Andy Slavitt forms Town Hall Ventures with focus on 'most vulnerable populations'
LAS VEGAS — Former CMS Administrator Andy Slavitt told HLTH 2018 on Tuesday he is helping form a venture capital firm to focus on building companies intent on changing care delivery models for America's "most vulnerable populations."
"If we spend the next decade increasing our impression in primary care, mental health, drug treatment, healthy children, is there any doubt whatsoever we would have a healthier country and build some great companies in the process?” Slavitt said during a fireside chat at the conference.
Slavitt is partnering with Oxeon Holdings founder Trevor Price and Oxeon Ventures Managing General Partner David Whelan in creating the firm, Town Hall Ventures. They hope that through building companies focused on more vulnerable populations like those in Medicare and Medicaid, the healthcare industry can better serve patients.
Since he exited CMS, Slavitt has been on a campaign to give voice to patient issues and address their access to healthcare services. He recently became chair of a new coalition called United States of Care, which has partnered with the Penn Leonard Davis Institute of Health Economics to research policies to expand health coverage.
So far, the industry is not "killing it," Slavitt said at HLTH. "Healthcare experience with people today in this country ... is no better and arguably worse than it was 10 years ago. It's more complicated, more expensive, less integrated [and] less coordinated."
The Medicare and Medicaid population includes 120 million people and contributes about $1.2 trillion to the country's healthcare costs.
“As a nation we have significant healthcare infrastructure serving healthy populations while lower-income communities go underserved, leading to vastly poorer health outcomes,” Slavitt said. “We are at the beginning of a wave of innovation serving Medicare and Medicaid populations. The answers are not always traditional. They involve investments in underlying systemic issues as well as innovative approaches that improve people’s health and well-being.”
Whether it's an idea scribbled on a napkin or a more developed approach, Slavitt said his team is looking to help build cultures, sales relationships, and rules and regulations, if necessary, at companies that are tech-savvy as well as mission-driven.
"75% of the largest health insurance population in the county ... are now in business directly with managed care plans who are capitated and have incentive to drive cost down," Slavitt said. "Generally speaking, when a Medicaid patient is admitted to the hospital, the hospital loses money. One great secret for CFOs is the way to make more money [is to] lose less money."
Keeping patients out of the hospital is a great investment, he said. This can be done through varied means like addressing food insecurity or transportation to care services.
Town Hall Ventures' first investments include Cityblock, Somatus, Welbe Health and Aetion.

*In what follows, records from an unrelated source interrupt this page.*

Lemma hook_inv_beside w w' : Inv w -> Later w w' -> deliveries w' = deliveries w -> dispatched w' = dispatched w -> Inv w'.
Proof.
  intros [Ho Hs] Hl Hd He. split.
  - intros e b. rewrite He. intros Hin. eapply received_later; [done|]. by eapply Ho.
  - intros id (r & Hr & Hst). rewrite Hd in Hr. eapply succeeded_later; [done|]. apply Hs. by exists r.
Qed.
Lemma dispatched_inv e b d w : Inv w -> received e w ->
  let w' := mkWorld (deliveries w) d (db_now w) (arrived w) (begun w) (dispatched w ++ [(e, b)]) in Inv w' /\ Later w w'.
Proof.
  intros Hi He w'. assert (Later w w') as Hl by (split; try done; cbn; set_solver). split; [|done]. split.
  - intros e0 b0 [Hin|Hin]%elem_of_app; eapply received_later; [done| |done|]; [by eapply only_received|].
    apply list_elem_of_singleton in Hin. by injection Hin as -> ->.
  - intros id Hh. eapply succeeded_later; [done|]. by apply (handled_succeeded _ Hi).
Qed.
Lemma hook_statement_inv {A} (Q : A -> World -> Prop) fails w (r : option (A * World)) : Inv w ->
  (forall a w', r = Some (a, w') -> Inv w' /\ Later w w' /\ Q a w') ->
  Inv (statement fails w r).2 /\ Later w (statement fails w r).2 /\
  match (statement fails w r).1 with Ok a => Q a (statement fails w r).2 | Err _ => True end.
Proof.
  intros Hi Hr. unfold statement. destruct fails as [[]|], r as [[a w1]|]; cbn; try (split_and!; done);
    destruct (Hr a w1 eq_refl) as (? & ? & ?); done.
Qed.
Lemma exec_ok {X} (o : Op X) fails w : Inv w -> allowed o w ->
  Inv (exec dispatch o fails w).2 /\ Later w (exec dispatch o fails w).2 /\
  learned o (exec dispatch o fails w).1 (exec dispatch o fails w).2.
Proof.
  intros Hi Ha. destruct o as [q|id eventType payload|id st lastError|event]; cbn [exec learned].
  - assert (Later w (mkWorld (deliveries w) (rest w) (db_now w) (arrived w ++ [q]) (begun w) (dispatched w))) as Hl
      by (split; try done; cbn; set_solver).
    split_and!; [by eapply hook_inv_beside|done|cbn; set_solver].
  - pose proof (hook_statement_inv (fun x w' => is_Some (deliveries w' !! id) /\ (x.1 = webhookDeliveryHandled -> handled id w')) fails w
      (sql_record id eventType payload w) Hi) as (? & ? & Hq).
    { intros x w' Hr. destruct (record_ok _ _ _ _ _ _ Hi Hr) as (? & ? & ? & ?). done. }
    split_and!; [done..|]. by destruct (statement _ _ _).1 as [[st n]|].
  - pose proof (hook_statement_inv (fun (_ : unit) w' => st = webhookDeliveryHandled -> handled id w') fails w
      (sql_complete id st lastError w) Hi) as (? & ? & Hq).
    { intros [] w' Hr. by eapply complete_ok. }
    split_and!; [done..|]. by destruct (statement _ _ _).1.
  - destruct (dispatch event (rest w)) as [r d]. destruct (dispatched_inv event (is_ok r) d w Hi Ha) as [? ?].
    split_and!; [done..|]. destruct r; [|done]. cbn. set_solver.
Qed.

(** ** The route *)
Section one_request.
Context (q : Delivered).
(** What an answer 202 says of the request: its delivery is handled, by an event
    of its own unless one of the same id was handled before. *)
Definition acknowledged (r : Response) (w : World) : Prop :=
  code r = 202 -> exists e, event_of q e /\ DeliveryID e = delivery r /\ handled (delivery r) w /\
    (status r = "accepted" /\ (e, true) ∈ dispatched w \/ status r = "replay" /\ succeeded (delivery r) w).
Notation ok := (safe (executes dispatch) Inv Later acknowledged).
Lemma hook_do {X} (o : Op X) (Q : X -> World -> Prop) w : Inv w -> allowed o w ->
  (forall x w', Inv w' -> Later w w' -> learned o x w' -> Q x w') -> ok Q (do_ o) w.
Proof.
  apply (safe_contract (executes dispatch) Inv Later (@allowed) (@learned)); [exact @hook_allowed_later|exact @hook_learned_later|].
  intros Y e c x w1 w2 Hi Ha [= Hx]. pose proof (exec_ok e c w1 Hi Ha) as Hk. by rewrite Hx in Hk.
Qed.

Lemma refused (c : Z) w' : c <> 202 -> acknowledged (writeError c) w'.
Proof. by intros Hc Heq. Qed.
(** Take the route apart, operation by operation. *)
Ltac walk := repeat match goal with
  | |- safe _ _ _ _ _ (mbind _ _) _ => apply (safe_bind (executes dispatch) Inv Later); [done|]
  | |- safe _ _ _ _ _ (do_ _) _ => apply hook_do; [done|try done|intros ? ? ? ? ?; cbn [learned] in *]
  | |- safe _ _ _ _ _ (or_stop _ _) _ => unfold or_stop
  | |- safe _ _ _ _ _ (stop_if ?b _) _ => unfold stop_if; destruct b eqn:?
  | |- safe _ _ _ _ _ (match ?b with _ => _ end) _ => destruct b eqn:?
  | |- safe _ _ _ _ _ (mret _) _ => intros ? ? ?; cbv beta; try (by apply refused)
  | |- safe _ _ _ _ _ (Ret _) _ => intros ? ? ?; cbv beta; try (by apply refused)
  | |- safe _ _ _ _ _ (Stop _) _ => intros ? ? ?; by apply refused
  end.
Lemma handled_later id w w' : Later w w' -> handled id w -> handled id w'.
Proof. intros Hl Hh. by apply (handled_stays _ _ Hl). Qed.
Ltac chain := first [reflexivity | eassumption | etrans; [eassumption|chain]].
Lemma own_event b : body q = Some b -> negb (VerifySignature secret b (signature q)) = false ->
  event_of q (mkWebhookEvent (trim_space (eventHeader q)) (trim_space (deliveryHeader q)) b).
Proof. intros Hb Hv. split_and!; [done| |done..]. by apply verify_signature_iff, negb_false_iff. Qed.
Lemma dispatched_later x w w' : Later w w' -> x ∈ dispatched w -> x ∈ dispatched w'.
Proof. intros Hl. apply (more_dispatched _ _ Hl). Qed.
Lemma route_ok w : Inv w -> ok acknowledged (ReceiveGitHubWebhook secret q) w.
Proof.
  intros Hi. unfold ReceiveGitHubWebhook, failGitHubWebhookDelivery. destruct (body q) as [b|] eqn:Hb; walk; cbn [allowed].
  - intros _. eexists. split; [by eapply own_event|]. cbn. split; [done|].
    match goal with |- handled ?id ?v /\ _ => assert (handled id v) as Hh; [|split; [done|right; split; [done|by apply (handled_succeeded v)]]] end.
    match goal with Hr : is_Some _ /\ (_ -> handled _ ?w1) |- _ => eapply (handled_later _ w1); [chain|]; apply Hr end. by apply String.eqb_eq.
  - match goal with Hin : q ∈ arrived ?w1 |- _ => apply (received_later _ w1); [chain|]; exists q; split; [exact Hin|] end. by apply own_event.
  - match goal with Hr : is_Some _ /\ (_ -> handled _ ?w1), Hd : _ ∈ dispatched ?w2 |- _ =>
      split; [apply (rows_stay w1); [chain|apply Hr]|intros _; apply (succeeded_later _ w2); [chain|eexists; split; [exact Hd|done]]] end.
  - intros _. eexists. split; [by eapply own_event|]. cbn. split; [done|]. split.
    + match goal with Hh : _ -> handled _ ?w1 |- _ => eapply (handled_later _ w1); [chain|by apply Hh] end.
    + left. split; [done|]. match goal with Hd : _ ∈ dispatched ?w2 |- _ => eapply (dispatched_later _ w2); [chain|exact Hd] end.
  - match goal with Hr : is_Some _ /\ (_ -> handled _ ?w1) |- _ => split; [apply (rows_stay w1); [chain|apply Hr]|done] end.
Qed.
End one_request.
Notation ok := (safe (executes dispatch) Inv Later (fun x w => acknowledged x.1 x.2 w) (fun x w => acknowledged x.1 x.2 w)).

Cityblock, built in partnership with Alphabet’s Sidewalk Labs, provides primary care and behavioral health to address unmet health and social needs in urban populations. Somatus focuses on new models of care for chronic kidney patients while Welbe provides medical and social services to PACE-eligible seniors. Aetion provides payers and pharma companies with analytics and evidence to understand how drugs work in the real world to assist value-based care.
While social determinants of health may be in vogue right now, many in the industry haven't come up with a standard definition of what it means and what it means for their business.
To that, Slavitt said the industry must be careful. "I encourage people to ... come up with ideas how to solve [social determinants of health]. To turn them into models before we understand them kind of scares me," he said.
The good news, he said, is the industry doesn't have to create new sciences for this, but rather will have to better understand people's lives. It's tempting to be dismissive of nontraditional companies entering the healthcare space, but that might not be the right approach.
Their energy and focus could be leveraged in healthcare, he said. In addition to Somalus and Cityblock, Slavitt ended his HLTH discussion by name-checking Oak Street Health, Landmark Health, One Medical and ChenMed as "inspiring" mission-driven healthcare companies.
"Unless you think the incumbents are killing it, then we ought to welcome these folks in," Slavitt said.